Tunisians lament high cost of living ahead of Eid al-Adha
Many Tunisian Muslims are complaining they can no longer afford to buy sheep for sacrifice, whereas consumption of traditional sweets has fallen, as an economic crunch and high prices prevent customers from splashing out on food ahead of Eid al-Adha, or Feast of Sacrifice, which begins on June 28.
“We’ve asked the mufti of the Republic to cancel this year’s Eid [Feast of Sacrifice], as there isn’t enough [meat] production. We can only cover half the demand, given that we only have 650,000 [sheep], nor 1,1 million or 1,2 million [sheep]. In addition, prices are very high. Who should bear the responsibility for this?” said Ahmed Laamiri, the president of the national butchers union.
Inflation, which is approaching 10%, is also reflected in the rising prices of traditional cakes and pastries, which are usually highly prized at the time of weddings and end-of-year university ceremonies, among other festive occasions.
This year, like so many other consumer products, the price of “sacrificial” mutton has risen to at least 1,000 dinars (300 euros), more than double the minimum wage in this Maghreb country.

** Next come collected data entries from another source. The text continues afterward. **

(** * The research agent of [backend/src/agent]: a shallow embedding

    The development follows [graph.py] (the nodes and routers of the
    research graph), [utils.py] (the citation helpers),
    [configuration.py] (how the configuration is read) and the two entry
    points [run_agent.py] and [examples/cli_research.py].  Python
    integers are [Z], strings are [string], JSON-like objects are
    [gmap string string], exceptions and [print] are explicit effects. *)

From Stdlib Require Import ZArith String Ascii List Lia Sorted.
From stdpp Require Import gmap strings list pretty sorting.
Import ListNotations.

Open Scope string_scope.
Open Scope list_scope.
Open Scope Z_scope.

(** ** Python primitives used by the agent *)

Module Py.

(** [sub in s] on strings. *)
Fixpoint contains (sub s : string) : bool :=
  match s with
  | EmptyString => String.prefix sub s
  | String _ s' => String.prefix sub s || contains sub s'
  end.

(** The scan of [str.replace] for a non-empty pattern: [skip] counts the
    characters of an occurrence that are still to be passed over. *)
Fixpoint replace_from (old new : string) (skip : nat) (s : string) : string :=
  match s with
  | EmptyString => EmptyString
  | String c s' =>
      match skip with
      | S k => replace_from old new k s'
      | O =>
          if String.prefix old s
          then new +:+ replace_from old new (String.length old - 1) s'
          else String c (replace_from old new 0 s')
      end
  end.

(** With an empty pattern Python puts [new] around every character. *)
Fixpoint replace_empty (new s : string) : string :=
  match s with
  | EmptyString => new
  | String c s' => new +:+ String c (replace_empty new s')
  end.

(** [s.replace(old, new)]: all non-overlapping occurrences, leftmost first. *)
Definition replace (old new s : string) : string :=
  match old with
  | EmptyString => replace_empty new s
  | String _ _ => replace_from old new 0 s
  end.

(** [d.get(k, dflt)] on a dict with string values. *)
Definition get (d : gmap string string) (k dflt : string) : string :=
  default dflt (d !! k).

(** [l[:k]] on a list. *)
Definition slice_to {A} (l : list A) (k : Z) : list A :=
  if k <? 0
  then firstn (length l - Z.to_nat (- k)) l
  else firstn (Z.to_nat k) l.

(** [a or b] on integers that may be absent ([None] and [0] are falsy). *)
Definition or_int (a : option Z) (b : Z) : Z :=
  match a with
  | Some v => if v =? 0 then b else v
  | None => b
  end.

(** [a or b] on strings that may be absent ([None] and [''] are falsy). *)
Definition or_str (a : option string) (b : string) : string :=
  match a with
  | Some EmptyString | None => b
  | Some v => v
  end.

Definition nl : string := String (ascii_of_nat 10) EmptyString.

End Py.

(** ** [utils.py]: citation markers *)

(** The marker [[i]] and the link that replaces it. *)
Definition marker_pattern (i : nat) : string := "[" +:+ pretty i +:+ "]".

Definition link_replacement (i : nat) (source : gmap string string) : string :=
  let title := Py.get source "title" ("Source " +:+ pretty i) in
  let url := Py.get source "url" "#" in
  "[" +:+ title +:+ "](" +:+ url +:+ ")".

(** One iteration of the loop of [insert_citation_markers]; [i] is the
    1-based position that [enumerate(sources, 1)] gives to [source]. *)
Definition citation_step (modified_text : string) (i : nat)
    (source : gmap string string) : string :=
  if Py.contains (marker_pattern i) modified_text
  then Py.replace (marker_pattern i) (link_replacement i source) modified_text
  else modified_text.

Fixpoint citation_loop (i : nat) (sources : list (gmap string string))
    (modified_text : string) : string :=
  match sources with
  | [] => modified_text
  | source :: rest => citation_loop (S i) rest (citation_step modified_text i source)
  end.

Definition insert_citation_markers (text : string)
    (sources : list (gmap string string)) : string :=
  match sources with
  | [] => text
  | _ :: _ => citation_loop 1 sources text
  end.

(** A source dict as [web_research] builds it. *)
Definition source_info (url title snippet : string) : gmap string string :=
  <["url" := url]> (<["title" := title]> (<["snippet" := snippet]> ∅)).

(** *** The substitution as the specification words it

    The text is read once, from left to right.  Where the marker of a
    source starts, the link of that source is written and reading goes on
    behind the marker; any other character is copied.  A link that has
    been written is not read again. *)

(** The markers and links of a source list, numbered from [i]. *)
Fixpoint citation_table (i : nat) (sources : list (gmap string string))
    : list (string * string) :=
  match sources with
  | [] => []
  | source :: rest =>
      (marker_pattern i, link_replacement i source) :: citation_table (S i) rest
  end.

(** The first entry of the table whose marker starts [s]. *)
Fixpoint entry_at (table : list (string * string)) (s : string) : option (string * string) :=
  match table with
  | [] => None
  | (marker, link) :: rest =>
      if String.prefix marker s then Some (marker, link) else entry_at rest s
  end.

Fixpoint rewrite_once_from (table : list (string * string)) (skip : nat) (s : string) : string :=
  match s with
  | EmptyString => EmptyString
  | String c s' =>
      match skip with
      | S k => rewrite_once_from table k s'
      | O =>
          match entry_at table s with
          | Some (marker, link) =>
              link +:+ rewrite_once_from table (String.length marker - 1) s'
          | None => String c (rewrite_once_from table 0 s')
          end
      end
  end.

Definition spec_single_pass (text : string) (sources : list (gmap string string)) : string :=
  rewrite_once_from (citation_table 1 sources) 0 text.

(** No link contains the marker of a later source. *)
Fixpoint no_later_marker (i : nat) (sources : list (gmap string string)) : Prop :=
  match sources with
  | [] => True
  | source :: rest =>
      (forall j, (i < j <= i + length rest)%nat ->
         Py.contains (marker_pattern j) (link_replacement i source) = false) /\
      no_later_marker (S i) rest
  end.

(** [s] does not contain the character [x]. *)
Fixpoint no_char (x : ascii) (s : string) : Prop :=
  match s with
  | EmptyString => True
  | String c s' => c <> x /\ no_char x s'
  end.

(** A marker is a bracketed number, a link starts with a bracket and ends
    with a parenthesis. *)
Definition marker_shape (m : string) : Prop :=
  exists d, m = String "[" (d +:+ "]") /\ no_char "[" d /\ no_char "]" d /\ no_char ")" d.

Definition link_shape (l : string) : Prop :=
  exists body, l = String "[" (body +:+ ")").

“The [price of] sheep is between 1,500 and 600 dinars [468 euro/177 euro). And the very high cost of hay pushes up the price of sheep considerably, which in turn impacts the consumer’s purchasing power,” said Fathi Dhifaoui , a sheep seller.
Tunisia’s financial crisis is reflected in chronic shortages of basic foodstuffs, against a backdrop of high political tensions since President Kais Saied seized full power in July 2021, rocking the democracy born of the first Arab Spring revolt in 2011.
Tunisia, indebted to the tune of 80% of its GDP, obtained an agreement in principle from the International Monetary Fund (IMF) in October for a loan of nearly $2 billion, but discussions have since stalled for lack of a firm commitment from the country to implement a reform program.